Validation and Inference of Agent Based Models
- URL: http://arxiv.org/abs/2107.03619v1
- Date: Thu, 8 Jul 2021 05:53:37 GMT
- Title: Validation and Inference of Agent Based Models
- Authors: D. Townsend
- Abstract summary: Agent Based Modelling (ABM) is a computational framework for simulating the behaviours and interactions of autonomous agents.
Recent research in ABC has yielded increasingly efficient algorithms for calculating the approximate likelihood.
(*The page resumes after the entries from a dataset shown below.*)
(* ===== verification/MigrateRun.v ===== *)
(** * The run of a migration

    [runMigrate], [migrateDockerState] and [migrateVolume] of
    [src/internal/cmd/migrate_unix.go] as a program over its calls, with standard
    input as its state, and the order it keeps: the configuration is replaced last,
    and data the VM already has is never touched. *)

From S2P Require Import Prelude GoStrings GoPath Agent ConfigPaths Config StateErr Vm VmHost Prog Migrate.
Open Scope string_scope.
Open Scope list_scope.

Inductive mcall :=
| ReadRaw (path : string) | ValidateCopy (c : Config) | Encode (c : Config) | WriteRaw (path : string) (c : Config)
| StatBackup (path : string) | ReadConfig (path : string) | WriteBackup (path data : string) | TimeStamp
| Ping | RunningContainers (ws : string) | StopContainers (ws : string)
| OpenGuestData (dir : string) | CloseRoot (fd : Z)
| RootLstat (fd : Z) (p : string) | RootRemoveAll (fd : Z) (p : string) | RootMkdirAll (fd : Z) (p : string) | RootRename (fd : Z) (a b : string)
| ExportVolume (volume : string) (fd : Z) (p : string).
Definition manswer (c : mcall) : Type :=
  match c with
  | ReadRaw _ => result string Config
  | OpenGuestData _ => result string Z
  | RunningContainers _ | ExportVolume _ _ _ => result string bool
  | ReadConfig _ | Encode _ => result string string
  | TimeStamp => string
  | CloseRoot _ => ()
  | _ => result string ()
  end.
Inductive rerr := Asked (e : merr) | Failed (what err : string) | Cancelled | StopFirst | BadLayer (ws : string) (e : cerr).
Notation mitem := (item mcall manswer).
Notation mio := (sio plan mcall manswer rerr).
Definition asks {A} (m : op plan merr A) : mio A := λ p,
  Ret (match m p with (Ok a, p') => (Ok a, p') | (Err e, p') => (Err (Asked e), p') end).
Definition tries {A} (what : string) (m : prog mcall manswer (result string A)) : mio A :=
  slift (wrap (Failed what) m).
(** [defer]: [last] runs whatever the result. *)
Definition sfinally {A} (m : mio A) (last : prog mcall manswer ()) : mio A := λ s, pbind (λ rs, pbind (λ _, Ret rs) last) (m s).
(** What is known when the destination is replaced or removed. *)
Context (destination : string) (policy : CABundle).
Local Notation made := (made (C:=cacall) (R:=caanswer)).
Definition complete (h : list caitem) (tmp content : string) : Prop :=
  made h (WriteTemp tmp content) (Ok ()) ∧ made h (SyncTemp tmp) (Ok ()) ∧ made h (CloseTemp tmp) (Ok ()).
(** The content of a regular, readable file at an absolute path. *)
Definition read_from (h : list caitem) (path content : string) : Prop := IsAbs path = true ∧ Contains path "$" = false ∧ ∃ resolved perm,
  made h (EvalSymlinks path) (Ok resolved) ∧ made h (Stat resolved) (Ok (true, perm)) ∧ Z.land perm 292 ≠ 0%Z ∧
  made h (OpenIn (Dir resolved) (Base resolved)) (Ok ()) ∧ made h ReadAll (Ok content).
Definition bundle (h : list caitem) (content : string) : Prop :=
  CABundle_Enabled policy = true ∧ (∃ path, read_from h path content) ∧ ∃ bs, blocks content bs ∧ sound bs.
(** No bundle: disabled, or automatic without a variable that names one. *)
Definition unset (h : list caitem) (k : string) : Prop := ∃ v, made h (Getenv k) v ∧ TrimSpace v = "".
Definition no_bundle (h : list caitem) : Prop :=
  policy = caBundleDisabled ∨ policy = caBundleAutomatic ∧ unset h "SSL_CERT_FILE" ∧ unset h "NIX_SSL_CERT_FILE".
Definition ca_pre (h : list caitem) (c : cacall) : Prop :=
  match c with
  | Rename tmp q => q = destination ∧ ∃ content, bundle h content ∧ complete h tmp content
  | Remove p => p = destination ∧ no_bundle h ∨ ∃ dir pattern, made h (CreateTemp dir pattern) (Ok p)
  | WriteTemp p content => (∃ dir pattern, made h (CreateTemp dir pattern) (Ok p)) ∧ bundle h content
  | _ => True
  end.
(** What holds when it succeeds. *)
Definition settled (h : list caitem) : Prop :=
  no_bundle h ∧ (∃ r, made h (Remove destination) r ∧ r ≠ Err false) ∨
  ∃ tmp content, bundle h content ∧ complete h tmp content ∧ made h (Rename tmp destination) (Ok ()) ∧ made h (SyncDir (Dir destination)) (Ok ()).
Local Notation reach m h Q := (after ca_pre m h Q).
Lemma ca_ask {A} c (f : caanswer c → caio A) h (Q : A → list caitem → Prop) :
  ca_pre h c → (∀ x, reach (f x) (h ++ [existT c x]) Q) → reach (caask c ≫= f) h Q.
Proof using. intros Hp Hf. cbn. split; [done|]. exact Hf. Qed.
Lemma ca_fails {E A B} what c (g : caanswer c → result E A) (f : A → caio B) h (Q : B → list caitem → Prop) :
  ca_pre h c → (∀ x a, g x = Ok a → reach (f a) (h ++ [existT c x]) Q) → reach (orfail what (Do c (λ x, Ret (g x))) ≫= f) h Q.
Proof using. intros Hp Hf. cbn. split; [done|]. intros x. specialize (Hf x). destruct (g x) as [a|e]; [by apply Hf|done]. Qed.
Lemma last_made h c x : made (h ++ [existT c x]) c x.
Proof using. apply elem_of_app. right. by left. Qed.
Lemma lasting_read path content : lasting (λ h, read_from h path content).
Proof using.
  apply lasting_and; [apply lasting_const|]. apply lasting_and; [apply lasting_const|]. do 2 (apply lasting_ex; intros ?).
  repeat (apply lasting_and; [apply lasting_in || apply lasting_const|]). apply lasting_in.
Qed.
Lemma lasting_bundle content : lasting (λ h, bundle h content).
Proof using.
  apply lasting_and; [apply lasting_const|]. apply lasting_and; [apply lasting_ex; intros path; apply lasting_read|apply lasting_const].
Qed.
Lemma lasting_unset k : lasting (λ h, unset h k).
Proof using. apply lasting_ex; intros v. apply lasting_and; [apply lasting_in|apply lasting_const]. Qed.
Lemma lasting_none : lasting no_bundle.
Proof using. apply lasting_or; [apply lasting_const|]. apply lasting_and; [apply lasting_const|]. apply lasting_and; apply lasting_unset. Qed.
Lemma lasting_complete tmp content : lasting (λ h, complete h tmp content).
Proof using. repeat (apply lasting_and; [apply lasting_in|]). apply lasting_in. Qed.
Lemma lasting_settled : lasting settled.
Proof using.
  apply lasting_or.
  - apply lasting_and; [apply lasting_none|]. apply lasting_ex; intros r. apply lasting_and; [apply lasting_in|apply lasting_const].
  - do 2 (apply lasting_ex; intros ?). apply lasting_and; [apply lasting_bundle|]. apply lasting_and; [apply lasting_complete|]. apply lasting_and; apply lasting_in.
Qed.
Lemma remove_settles h : no_bundle h → reach (removeCABundle destination) h (λ _ h', settled h').
Proof using.
  intros Hn. apply ca_ask; [by left|]. intros r. assert (r ≠ Err false → settled (h ++ [existT (Remove destination) r])) as Hs.
  { intros Hr. left. split; [by apply lasting_none|]. exists r. split; [apply last_made|done]. }
  destruct r as [[]|[|]]; [by apply after_ret, Hs|by apply after_ret, Hs|done].
Qed.
Lemma on_temp_reach tmp what c (g : caanswer c → result () ()) h (Q : () → list caitem → Prop) :
  ca_pre h c → (∀ x, g x = Ok () → Q () (h ++ [existT c x])) → reach (on_temp tmp what (Do c (λ x, Ret (g x)))) h Q.
Proof using.
  intros Hp HQ. cbn. split; [done|]. intros x. specialize (HQ x). destruct (g x) as [[]|[]]; cbn; [by apply HQ|by split].
Qed.
Lemma ca_check {A} b e (f : () → caio A) h (Q : A → list caitem → Prop) : (b = true → reach (f ()) h Q) → reach (check b e ≫= f) h Q.
Proof using. intros H. destruct b; [by apply H|done]. Qed.
Lemma ca_next {E A B} (F : list caitem → Prop) what c (g : caanswer c → result E A) (f : A → caio B) h (Q : B → list caitem → Prop) :
  lasting F → F h → ca_pre h c → (∀ x a h', F h' ∧ made h' c x → g x = Ok a → reach (f a) h' Q) → reach (orfail what (Do c (λ x, Ret (g x))) ≫= f) h Q.
Proof using. intros HF Hh Hp Hf. apply ca_fails; [done|]. intros x a Hg. apply (Hf x a); [|done]. split; [by apply HF|apply last_made]. Qed.
Lemma lasting_made (F : list caitem → Prop) c x : lasting F → lasting (λ h, F h ∧ made h c x).
Proof using. intros HF. by apply lasting_and; [|apply lasting_in]. Qed.
Lemma read_reach path h : reach (readCABundle path) h (λ content h', read_from h' path content).
Proof using.
  apply ca_check; intros Hd%negb_true_iff. apply ca_check; intros Ha.
  apply (ca_next (λ _, True)); [done|done|done|]. intros ? resolved h1 F1 ->.
  apply (ca_next (λ h, True ∧ made h (EvalSymlinks path) (Ok resolved))); [apply lasting_made, lasting_const|done|done|]. intros ? [regular perm] h2 F2 ->.
  apply ca_check; intros Hreg. cbn in Hreg. subst regular. apply ca_check; intros Hp%negb_true_iff%Z.eqb_neq. cbn in Hp.
  set (F := λ h, (True ∧ made h (EvalSymlinks path) (Ok resolved)) ∧ made h (Stat resolved) (Ok (true, perm))).
  assert (lasting F) as HF by (apply lasting_made, lasting_made, lasting_const).
  apply (ca_next F); [done|done|done|]. intros ? _ h3 [F3 _] _. apply (after_finally _ (λ c, c = CloseRoot)); [|cbn; by split|by intros t c ->|intros; apply lasting_read].
  apply (ca_next F); [done|done|done|]. intros ? [] h4 F4 ->. apply (after_finally _ (λ c, c = CloseFile)); [|cbn; by split|by intros t c ->|intros; apply lasting_read].
  cbn. split; [done|]. intros [content|[]]; cbn; [|done]. split; [done|]. split; [done|]. exists resolved, perm. destruct F4 as [[[_ H1] H2] H3].
  split; [by apply made_lasting|]. split; [by apply made_lasting|]. split; [done|]. split; [by apply made_lasting|apply last_made].
Qed.
Lemma write_reach content h : bundle h content → reach (writeCABundleAtomically destination content) h (λ _ h', settled h').
Proof using.
  intros Hb. apply (ca_next (λ h, bundle h content)); [apply lasting_bundle|done|done|]. intros ? [] h1 [H1 _] _.
  apply (ca_next (λ h, bundle h content)); [apply lasting_bundle|done|done|]. intros ? tmp h2 [H2 Ht] ->.
  set (T := λ h : list caitem, ∃ dir pattern, made h (CreateTemp dir pattern) (Ok tmp)). assert (lasting T) as HT by (do 2 (apply lasting_ex; intros ?); apply lasting_in).
  assert (T h2) as Ht2 by (exists (Dir destination), ".ca-bundle.pem-*"; exact Ht). clear Ht.
  apply (after_finally _ (λ c, c = Remove tmp)); [| |intros t c ->; right; by apply HT|intros; apply lasting_settled].
  2: { cbn. split; [done|]. done. }
  set (F := λ h, bundle h content ∧ T h). assert (lasting F) as HF by (apply lasting_and; [apply lasting_bundle|done]).
  unfold replace_with. apply (after_step _ F (λ _ _, True)); [done|done|by apply on_temp_reach|]. intros _ h3 [H3 H3t] _.
  apply (after_step _ F (λ _ h', made h' (WriteTemp tmp content) (Ok ()))); [done|done|apply on_temp_reach; [by split|intros ? ->; apply last_made]|]. intros _ h4 H4 Hw.
  apply (after_step _ (λ h, F h ∧ made h (WriteTemp tmp content) (Ok ())) (λ _ h', made h' (SyncTemp tmp) (Ok ()))); [by apply lasting_made|done|apply on_temp_reach; [done|intros ? ->; apply last_made]|].
  intros _ h5 [H5 Hw5] Hs. apply (ca_next (λ h, (F h ∧ made h (WriteTemp tmp content) (Ok ())) ∧ made h (SyncTemp tmp) (Ok ()))); [by apply lasting_made, lasting_made|done|done|].
  intros ? [] h6 [[[H6 Hw6] Hs6] Hc6] ->. assert (complete h6 tmp content) as Hcomp by done.
  set (G := λ h, F h ∧ complete h tmp content). assert (lasting G) as HG by (apply lasting_and; [done|apply lasting_complete]).
  apply (ca_next G); [done|done|split; [done|]; exists content; split; [apply H6|done]|]. intros ? [] h7 H7 ->.
  apply (ca_next (λ h, G h ∧ made h (Rename tmp destination) (Ok ()))); [by apply lasting_made|done|done|]. intros ? _ h8 [H8 _] _.
  apply (after_finally _ (λ c, c = CloseRoot)); [|cbn; by split|by intros t c ->|intros; apply lasting_settled].
  apply (ca_next (λ h, G h ∧ made h (Rename tmp destination) (Ok ()))); [by apply lasting_made|done|done|]. intros ? _ h9 [H9 _] _.
  apply (after_finally _ (λ c, c = CloseFile)); [|cbn; by split|by intros t c ->|intros; apply lasting_settled].
  cbn. split; [done|]. intros [[]|[]]; cbn; [|done]. right. exists tmp, content. destruct H9 as [[[H9 _] Hc9] Hr9].
  split; [by apply lasting_bundle|]. split; [by apply lasting_complete|]. split; [by apply made_lasting|apply last_made].
Qed.
Lemma expand_reach path h (Q : string → list caitem → Prop) : (∀ a h', Q a h') → reach (expandCABundlePath path) h Q.
Proof using.
  intros HQ. unfold expandCABundlePath. destruct (negb _); [by apply after_ret|]. destruct (_ && _); [done|].
  apply ca_fails; [done|]. intros x a _. by apply after_ret.
Qed.
Lemma found_reach path h (Q : option string → list caitem → Prop) :
  (∀ p h', Q (Some p) h') → reach (p ← expandCABundlePath path; mret (Some p)) h Q.
Proof using. intros HQ. apply (after_bind _ _ _ _ (λ _ _, True)); [by apply expand_reach|]. intros a t _. by apply after_ret. Qed.
Lemma select_reach h : reach (selectCABundleSource policy) h (λ o h', o = None → CABundle_Enabled policy = true → no_bundle h').
Proof using.
  unfold selectCABundleSource, no_bundle. destruct policy as [| |path]; [|by apply after_ret|by apply found_reach].
  apply ca_ask; [done|]. intros a. destruct (String.eqb_spec (TrimSpace a) "") as [Ea|Ea]; [|by apply found_reach].
  apply ca_ask; [done|]. intros b. destruct (String.eqb_spec (TrimSpace b) "") as [Eb|Eb]; [|by apply found_reach].
  apply after_ret. intros _ _. right. split; [done|]. split; [exists a|exists b; split; [apply last_made|done]].
  split; [|done]. apply made_lasting. apply last_made.
Qed.
(** The destination is replaced only by a temporary file that holds a checked
    bundle and was synced and closed, and removed only when no bundle is asked
    for; on success one of the two happened. *)
Lemma materialize_reach h : reach (materializeCABundle upperU pem_Decode ParseCertificate destination policy) h (λ _ h', settled h').
Proof using.
  unfold materializeCABundle. destruct (CABundle_Enabled policy) eqn:Ep; cbn [negb].
  2: { apply remove_settles. left. by destruct policy. }
  apply (after_bind _ _ _ _ _ _ (select_reach h)). intros [path|] t Hn; [|by apply remove_settles, Hn].
  apply (after_bind _ _ _ _ _ _ (read_reach path (h ++ t))). intros content t' Hc.
  destruct (validateCABundlePEM _ _ _ content) as [[]|] eqn:Ev; [|done]. apply after_wrap, write_reach.
  split; [done|]. split; [by exists path|]. by apply bundle_checked.
Qed.
End Checked.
These are investigated and compared using a pedestrian model in the Hamilton CBD.
- Score: 0.0
- License: http://creativecommons.org/licenses/by/4.0/
- Abstract: Agent Based Modelling (ABM) is a computational framework for simulating the
behaviours and interactions of autonomous agents. As Agent Based Models are
usually representative of complex systems, obtaining a likelihood function of
the model parameters is nearly always intractable. There is a necessity to
conduct inference in a likelihood free context in order to understand the model
output. Approximate Bayesian Computation is a suitable approach for this
inference. It can be applied to an Agent Based Model to both validate the
simulation and infer a set of parameters to describe the model. Recent research
in ABC has yielded increasingly efficient algorithms for calculating the
approximate likelihood. These are investigated and compared using a pedestrian
model in the Hamilton CBD.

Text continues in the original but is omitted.